Debut EP ‘No One Knows We’re Here’ from Dundalk lads RichardRichard delivers on the promise glimpsed in previous output, such as Afro Caribbean Love Song, and boasts a set of well-crafted songs with an ear for infectious melody.

Faces opens with an almost post-rock rumble before detouring into a treble-y guitar driven dance number. It’s a fantastic exercise in rhythmic rock; a radio-friendly tune with a riff and vocal line that manage to get stuck in your head within seconds, the chorus’ shift kept catchy by the backing vocal.

RichardRichard seem to like confounding the listener’s expectations. This is blatant during the songs’ intros; setting a rhythm or form, then taking it a different direction, such as Laughing At Me‘s four-to-the-floor beat stomps into a shiny, galloping guitar line. The song’s capital-P pop chorus melody being viscerally roared out at the songs close is also pitch-perfect. Similarly, We Can Talk Tomorrow has some good shouty-bits and is certainly a decent, hook-laden tune, even if lyrics like “open up your mind” seem a little stale.

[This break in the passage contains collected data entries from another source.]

Lemma start_app_ok now a lim w app : worker_wf now w -> next_run_sn w < int_max U64 ->
  apps w !! a = Some app ->
  resizable (manifest app) = true \/ n_instances app = 0 \/ lim <> None ->
  exists sn w', start_app now a lim w = (Ok sn, w') /\ worker_wf now w' /\
    next_run_sn w' = next_run_sn w + 1 /\
    exists app', apps w' !! a = Some app' /\ manifest app' = manifest app /\
      n_instances app' = n_instances app + 1.
Proof.
  intros Hw Hmax Ha Hc.
  assert (exists sn w', start_app now a lim w = (Ok sn, w')) as (sn & w' & Hs).
  { unfold start_app, get_app, put_app. m_unfold. rewrite Ha. simpl.
    assert (negb (resizable (manifest app)) && negb (size (instances app) =? 0)%nat &&
      match lim with None => true | Some _ => false end = false) as ->; [|eauto].
    destruct Hc as [-> |[Hc|Hc]]; [done| |destruct lim; [apply andb_false_r|done]].
    unfold n_instances in Hc. assert (size (instances app) = 0%nat) as -> by lia.
    by rewrite andb_false_r. }
  exists sn, w'. split; [done|].
  destruct (start_app_usage now a lim w sn w' Hw Hmax Hs) as (Hw' & Hn & _).
  split; [done|]. split; [lia|].
  apply start_app_count in Hs as (_ & _ & Hsn & app0 & Ha0 & Happs). simplify_eq.
  rewrite Happs, lookup_insert_eq. eexists. split; [done|]. split; [done|].
  rewrite n_instances_insert, decide_True; [done|].
  apply eq_None_not_Some. intros Hf. destruct (proj2 Hw _ _ Ha) as [_ Hfresh].
  specialize (Hfresh _ Hf). lia.
Qed.

Lemma start_many_ok now a lim n : forall w app, worker_wf now w ->
  next_run_sn w + Z.of_nat n <= int_max U64 -> apps w !! a = Some app ->
  resizable (manifest app) = true \/ lim <> None ->
  is_ok (start_many now a lim n w).1 = true /\
  count_of (start_many now a lim n w).2 a = n_instances app + Z.of_nat n.
Proof.
  induction n as [|n IH]; intros w app Hw Hmax Ha Hc; cbn [start_many].
  - simpl. unfold count_of. rewrite Ha. simpl. split; [done|lia].
  - destruct (start_app_ok now a lim w app) as (sn & w1 & Hs & Hw1 & Hn1 & app1 & Ha1 & Hm1 & Hc1);
      [done|lia|done|tauto|].
    rewrite (bind_Ok _ _ _ _ _ Hs).
    destruct (IH w1 app1) as [Hok Hcnt]; [done|lia|done|by rewrite Hm1|].
    m_unfold. destruct (start_many now a lim n w1) as [[l|e] w2]; simpl in *; [|done].
    split; [done|]. lia.
Qed.

Lemma start_app_refused now a w app : apps w !! a = Some app ->
  resizable (manifest app) = false -> n_instances app <> 0 ->
  start_app now a None w = (Err (Msg "Instance already started"), w).
Proof.
  intros Ha Hr Hn. unfold start_app, get_app. m_unfold. rewrite Ha. simpl. rewrite Hr.
  unfold n_instances in Hn. destruct (size (instances app)); done.
Qed.

(** The number of instances a plain resize from [current] to [count] leaves when
    [available] slots are free, and whether it succeeds. *)
Definition resized (resizable : bool) (current count available : Z) : bool * Z :=
  if count <=? current then (true, count)
  else if resizable then (true, Z.min count (current + available))
  else if available =? 0 then (true, current)
  else if current =? 0 then ((count =? 1) || (available =? 1), 1)
  else (false, current).

Lemma shrink_result now order a count w app : apps w !! a = Some app -> 0 <= count <= n_instances app ->
  is_ok (resize_app_instances now order a count None w).1 = true /\
  count_of (resize_app_instances now order a count None w).2 a = count.
Proof.
  intros Ha Hc. unfold resize_app_instances, get_app, put_app. m_unfold. rewrite Ha. simpl.
  destruct (Z.compare_spec (n_instances app) count) as [He|Hlt|Hgt]; simpl; [|lia|].
  - unfold count_of. rewrite Ha. done.
  - destruct (pop_many_spec now (Z.to_nat (n_instances app - count)) app)
      as (l & app' & Hp & Hn & _); [lia|]. rewrite Hp. simpl. unfold count_of. simpl.
    rewrite lookup_insert_eq. simpl. split; [done|]. lia.
Qed.

Lemma grow_unfold now order a count w app : apps w !! a = Some app -> n_instances app < count ->
  on_demand (manifest app) = false ->
  resize_app_instances now order a count None w =
    (created ← start_many now a None (Z.to_nat (Z.min (available_slots w) (count - n_instances app)));
     mret (created, [])) w.
Proof.
  intros Ha Hlt Hd. unfold resize_app_instances, get_app. m_unfold. rewrite Ha. simpl.
  apply Z.compare_lt_iff in Hlt. rewrite Hlt. simpl. by rewrite Hd.
Qed.

Lemma create_many now a w n : is_ok ((created ← start_many now a None n;
    mret (created, @nil Instance)) w).1 = is_ok (start_many now a None n w).1 /\
  ((created ← start_many now a None n; mret (created, @nil Instance)) w).2 =
    (start_many now a None n w).2.
Proof. m_unfold. by destruct (start_many now a None n w) as [[]]. Qed.

Lemma start_fixed now a n w app : worker_wf now w -> next_run_sn w < int_max U64 ->
  apps w !! a = Some app -> resizable (manifest app) = false ->
  is_ok (start_many now a None n w).1 =
    ((n =? 0)%nat || ((n =? 1)%nat && (n_instances app =? 0))) /\
  count_of (start_many now a None n w).2 a =
    (if (n =? 0)%nat || negb (n_instances app =? 0) then n_instances app else 1).
Proof.
  intros Hw Hmax Ha Hr. destruct n as [|n]; cbn [start_many].
  { simpl. unfold count_of. by rewrite Ha. }
  destruct (Z.eqb_spec (n_instances app) 0) as [H0|H0]; simpl.
  - destruct (start_app_ok now a None w app) as (sn & w1 & Hs & _ & _ & app1 & Ha1 & Hm1 & Hc1);
      [done|done|done|tauto|].
    rewrite (bind_Ok _ _ _ _ _ Hs). destruct n as [|n]; cbn [start_many].
    + simpl. unfold count_of. rewrite Ha1. simpl. split; [done|]. lia.
    + m_unfold. rewrite (start_app_refused now a w1 app1) by (congruence || lia). simpl.
      unfold count_of. rewrite Ha1. simpl. split; [done|]. lia.
  - rewrite (bind_Err _ _ _ _ _ (start_app_refused now a w app Ha Hr H0)). simpl.
    unfold count_of. rewrite Ha. by rewrite andb_false_r.
Qed.

(** C11: what a resize does to an app that is not started on demand: it always
    leaves the number of instances the specification [resized] gives.  A smaller
    number is always reached; a resizable app grows as far as the free slots
    allow; an app that is not resizable never gets a second instance: a request
    for more than one fails, and leaves the first instance running. *)
Theorem resize_result now order a count w app :
  worker_wf now w -> 0 <= max_instances (w_args w) ->
  next_run_sn w + max_instances (w_args w) < int_max U64 ->
  apps w !! a = Some app -> on_demand (manifest app) = false -> 0 <= count ->
  let s := resize_app_instances now order a count None w in
  (is_ok s.1, count_of s.2 a) =
    resized (resizable (manifest app)) (n_instances app) count (available_slots w).
Proof.
  intros Hw Hm Hsn Ha Hd Hc s. unfold resized.
  assert (0 <= n_instances app) by (unfold n_instances; lia).
  pose proof (available_le_max w Hm) as Hav.
  assert (0 <= available_slots w) by (unfold available_slots, sat_sub; lia).
  destruct (Z.leb_spec count (n_instances app)) as [Hle|Hlt].
  { destruct (shrink_result now order a count w app Ha ltac:(lia)) as [H1 H2]. subst s. by rewrite H1, H2. }
  subst s. rewrite (grow_unfold now order a count w app Ha Hlt Hd).
  destruct (create_many now a w (Z.to_nat (Z.min (available_slots w) (count - n_instances app)))) as [-> ->].
  destruct (resizable (manifest app)) eqn:Hr.
  - destruct (start_many_ok now a None (Z.to_nat (Z.min (available_slots w) (count - n_instances app)))
      w app) as [-> ->]; [done|lia|done|by left|]. f_equal. lia.
  - destruct (start_fixed now a (Z.to_nat (Z.min (available_slots w) (count - n_instances app)))
      w app) as [-> ->]; [done|lia|done|done|].
    repeat match goal with
    | |- context [(?x =? ?y)%nat] => destruct (Nat.eqb_spec x y)
    | |- context [?x =? ?y] => destruct (Z.eqb_spec x y)
    end; simpl; try done; try lia; f_equal; lia.
Qed.
Lemma resize_result_witness :
  let w := busy_worker true false 0 in
  let s := resize_app_instances 5 [] [1] 7 None w in
  (is_ok s.1, count_of s.2 [1]) = (true, 3).
Proof.
  apply (resize_result 5 [] [1] 7 (busy_worker true false 0) (busy_app true false 0));
    [apply busy_worker_wf|simpl; lia|vm_compute; reflexivity|reflexivity|reflexivity|lia].
Defined.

What marks RichardRichard as distinct is there sense of balance between danceable rhythms and guitar-rock. Picture Vampire Weekend listening to Queens of the Stone Age. The balance is struck, and while you might find yourself rocking your head here and there, there is an emphasis on movement in each song.

Who’s To Blame has a melody evocative of early-nineties radio rock, and though it is well written, it is also driven largely by the vocal melody, which seems to stretch the limits of Francis Watters’ vocal range; though never breaking, his voice sounds as though it trembles on the chorus. Song for the Others ends the record strong though, it’s bass-line insistent and anchored by thumping drums, it’s hooks reminiscent of mid-career Red Hot Chili Peppers.

There are catches of influence to be spotted, a little Pulp here, a bit of Bloc Party there; but overall the band’s sound comes across as stylistically organic rather than constructed or imitated. A strong debut, and while Faces would seem the obvious single, each song on here stands on its own two legs.